------ SUPPLIED ENTRIES

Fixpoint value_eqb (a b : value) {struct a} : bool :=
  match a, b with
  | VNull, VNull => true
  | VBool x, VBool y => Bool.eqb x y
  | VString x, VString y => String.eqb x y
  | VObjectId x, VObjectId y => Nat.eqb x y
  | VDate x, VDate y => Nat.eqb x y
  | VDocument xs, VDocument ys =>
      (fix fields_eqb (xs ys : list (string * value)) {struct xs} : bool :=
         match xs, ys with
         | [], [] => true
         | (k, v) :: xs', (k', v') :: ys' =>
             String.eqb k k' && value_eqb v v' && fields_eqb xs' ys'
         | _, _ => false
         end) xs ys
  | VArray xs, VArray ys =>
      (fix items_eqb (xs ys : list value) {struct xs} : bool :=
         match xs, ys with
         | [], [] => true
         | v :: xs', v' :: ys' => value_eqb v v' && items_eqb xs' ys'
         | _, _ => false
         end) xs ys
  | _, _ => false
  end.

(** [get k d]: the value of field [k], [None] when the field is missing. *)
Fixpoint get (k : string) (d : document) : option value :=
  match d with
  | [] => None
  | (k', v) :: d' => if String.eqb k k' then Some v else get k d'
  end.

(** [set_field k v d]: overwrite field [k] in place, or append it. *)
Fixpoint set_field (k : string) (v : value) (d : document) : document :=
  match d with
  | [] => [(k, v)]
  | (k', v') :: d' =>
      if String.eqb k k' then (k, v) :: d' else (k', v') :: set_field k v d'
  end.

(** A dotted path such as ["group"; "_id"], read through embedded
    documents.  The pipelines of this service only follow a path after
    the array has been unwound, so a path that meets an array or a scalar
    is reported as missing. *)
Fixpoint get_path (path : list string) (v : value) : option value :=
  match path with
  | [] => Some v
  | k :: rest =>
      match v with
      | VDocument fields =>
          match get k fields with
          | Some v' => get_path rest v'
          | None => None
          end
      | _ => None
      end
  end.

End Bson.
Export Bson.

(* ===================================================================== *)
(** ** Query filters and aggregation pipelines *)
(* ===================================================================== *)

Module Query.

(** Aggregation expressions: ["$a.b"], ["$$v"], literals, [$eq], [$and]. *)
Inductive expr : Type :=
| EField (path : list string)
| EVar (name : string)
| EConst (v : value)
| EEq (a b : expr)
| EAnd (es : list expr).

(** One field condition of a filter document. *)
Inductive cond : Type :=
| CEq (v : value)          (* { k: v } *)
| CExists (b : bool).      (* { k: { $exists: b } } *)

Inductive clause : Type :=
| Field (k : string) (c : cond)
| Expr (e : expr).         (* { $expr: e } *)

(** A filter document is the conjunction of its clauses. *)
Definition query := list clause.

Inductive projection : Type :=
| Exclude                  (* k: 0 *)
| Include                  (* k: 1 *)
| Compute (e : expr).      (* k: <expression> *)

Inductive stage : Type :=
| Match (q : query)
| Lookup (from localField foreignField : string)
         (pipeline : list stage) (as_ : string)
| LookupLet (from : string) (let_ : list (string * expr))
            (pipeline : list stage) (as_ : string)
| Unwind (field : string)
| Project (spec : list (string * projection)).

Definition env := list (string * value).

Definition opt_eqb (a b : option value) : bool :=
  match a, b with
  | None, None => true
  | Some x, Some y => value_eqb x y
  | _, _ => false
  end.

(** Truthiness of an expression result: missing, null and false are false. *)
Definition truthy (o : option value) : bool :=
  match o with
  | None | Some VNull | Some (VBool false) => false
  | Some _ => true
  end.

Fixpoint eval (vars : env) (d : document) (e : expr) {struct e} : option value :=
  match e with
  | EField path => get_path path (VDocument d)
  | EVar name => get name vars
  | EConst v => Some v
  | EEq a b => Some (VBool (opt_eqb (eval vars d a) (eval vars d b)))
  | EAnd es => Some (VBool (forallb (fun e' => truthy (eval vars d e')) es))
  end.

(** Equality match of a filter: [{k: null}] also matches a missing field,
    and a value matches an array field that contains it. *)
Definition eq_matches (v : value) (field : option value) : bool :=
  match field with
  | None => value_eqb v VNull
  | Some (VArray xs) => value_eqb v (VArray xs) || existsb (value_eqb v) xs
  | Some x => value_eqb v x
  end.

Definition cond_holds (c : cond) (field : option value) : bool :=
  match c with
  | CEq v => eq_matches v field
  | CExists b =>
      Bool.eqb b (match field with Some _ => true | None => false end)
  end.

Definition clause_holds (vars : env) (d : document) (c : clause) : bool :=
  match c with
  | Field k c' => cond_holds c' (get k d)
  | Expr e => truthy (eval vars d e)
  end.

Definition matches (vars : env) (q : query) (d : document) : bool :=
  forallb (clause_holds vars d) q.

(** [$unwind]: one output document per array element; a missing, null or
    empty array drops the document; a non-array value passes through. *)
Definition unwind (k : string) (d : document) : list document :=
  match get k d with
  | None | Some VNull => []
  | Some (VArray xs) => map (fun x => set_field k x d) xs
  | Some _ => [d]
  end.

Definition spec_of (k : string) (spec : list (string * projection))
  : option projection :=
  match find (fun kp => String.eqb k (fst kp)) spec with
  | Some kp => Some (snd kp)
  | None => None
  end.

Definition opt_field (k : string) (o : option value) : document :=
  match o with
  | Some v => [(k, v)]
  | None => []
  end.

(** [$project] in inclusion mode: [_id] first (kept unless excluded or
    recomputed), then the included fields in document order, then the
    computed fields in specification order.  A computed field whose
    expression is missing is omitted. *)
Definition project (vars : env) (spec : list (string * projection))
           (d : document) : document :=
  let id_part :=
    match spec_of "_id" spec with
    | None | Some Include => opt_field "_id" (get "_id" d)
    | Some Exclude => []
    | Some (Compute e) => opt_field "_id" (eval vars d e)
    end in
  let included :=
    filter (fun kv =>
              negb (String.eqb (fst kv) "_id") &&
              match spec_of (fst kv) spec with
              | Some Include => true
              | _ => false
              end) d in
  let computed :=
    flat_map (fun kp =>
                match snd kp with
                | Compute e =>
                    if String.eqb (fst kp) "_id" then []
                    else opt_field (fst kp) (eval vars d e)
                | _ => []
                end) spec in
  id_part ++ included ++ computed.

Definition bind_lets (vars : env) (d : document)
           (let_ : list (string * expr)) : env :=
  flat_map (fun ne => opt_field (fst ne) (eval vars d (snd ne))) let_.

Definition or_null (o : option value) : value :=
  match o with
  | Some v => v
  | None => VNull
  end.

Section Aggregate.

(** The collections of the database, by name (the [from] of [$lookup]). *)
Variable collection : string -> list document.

------------

WHAT YOU ARE ASKED TO DO. Search the data for the word "name" and copy each line where it appears.

YOUR SOLUTION.
| EVar (name : string)
  | EVar name => get name vars
(** The collections of the database, by name (the [from] of [$lookup]). *)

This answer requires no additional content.